Every record here needs to be retyped exactly.

** Data extract follows **

(** X4. The call stops at the first range whose file does not exist, with
    FileNotFoundError for that file.  The ranges after it are not looked
    at, and what the ranges before it wrote stays: the destination holds
    their lines (it does not exist when there was no range before), every
    other file is as it was. *)
Theorem combine_csv_files_missing_source
    (dest : string) (pre post : list range) (r : range) (fs : gmap string string) :
  Forall (range_ok dest fs) pre ->
  csv_file_name r <> dest ->
  fs !! csv_file_name r = None ->
  exists fs',
    combine_csv_files dest (pre ++ r :: post) fs
    = Raised (FileNotFoundError (csv_file_name r)) fs'
    /\ (forall p, p <> dest -> fs' !! p = fs !! p)
    /\ fs' !! dest = match pre with
                     | [] => None
                     | _ => Some (writelines (copied fs pre))
                     end.
Proof.
  intros Hok Hne Hmiss.
  destruct (combine_loop_spec dest fs pre Hok (delete dest fs)) as (fs1 & Hrun & Hother & Hdest).
  { intros q Hq. rewrite Forall_forall in Hok. apply list_elem_of_In in Hq.
    destruct (Hok q Hq) as (Hd & _). now rewrite lookup_delete_ne. }
  exists fs1. unfold combine_csv_files. rewrite combine_loop_app, Hrun.
  cbn [combine_loop]. unfold combine_one.
  rewrite (Hother _ Hne), lookup_delete_ne, Hmiss by congruence.
  split; [reflexivity|]. split.
  - intros p Hp. rewrite (Hother p Hp). now apply lookup_delete_ne.
  - rewrite Hdest. destruct pre; now rewrite lookup_delete_eq.
Qed.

** End of Data extract **

_Reply to the task_
(** X4. The call stops at the first range whose file does not exist, with
    FileNotFoundError for that file.  The ranges after it are not looked
    at, and what the ranges before it wrote stays: the destination holds
    their lines (it does not exist when there was no range before), every
    other file is as it was. *)
Theorem combine_csv_files_missing_source
    (dest : string) (pre post : list range) (r : range) (fs : gmap string string) :
  Forall (range_ok dest fs) pre ->
  csv_file_name r <> dest ->
  fs !! csv_file_name r = None ->
  exists fs',
    combine_csv_files dest (pre ++ r :: post) fs
    = Raised (FileNotFoundError (csv_file_name r)) fs'
    /\ (forall p, p <> dest -> fs' !! p = fs !! p)
    /\ fs' !! dest = match pre with
                     | [] => None
                     | _ => Some (writelines (copied fs pre))
                     end.
Proof.
  intros Hok Hne Hmiss.
  destruct (combine_loop_spec dest fs pre Hok (delete dest fs)) as (fs1 & Hrun & Hother & Hdest).
  { intros q Hq. rewrite Forall_forall in Hok. apply list_elem_of_In in Hq.
    destruct (Hok q Hq) as (Hd & _). now rewrite lookup_delete_ne. }
  exists fs1. unfold combine_csv_files. rewrite combine_loop_app, Hrun.
  cbn [combine_loop]. unfold combine_one.
  rewrite (Hother _ Hne), lookup_delete_ne, Hmiss by congruence.
  split; [reflexivity|]. split.
  - intros p Hp. rewrite (Hother p Hp). now apply lookup_delete_ne.
  - rewrite Hdest. destruct pre; now rewrite lookup_delete_eq.
Qed.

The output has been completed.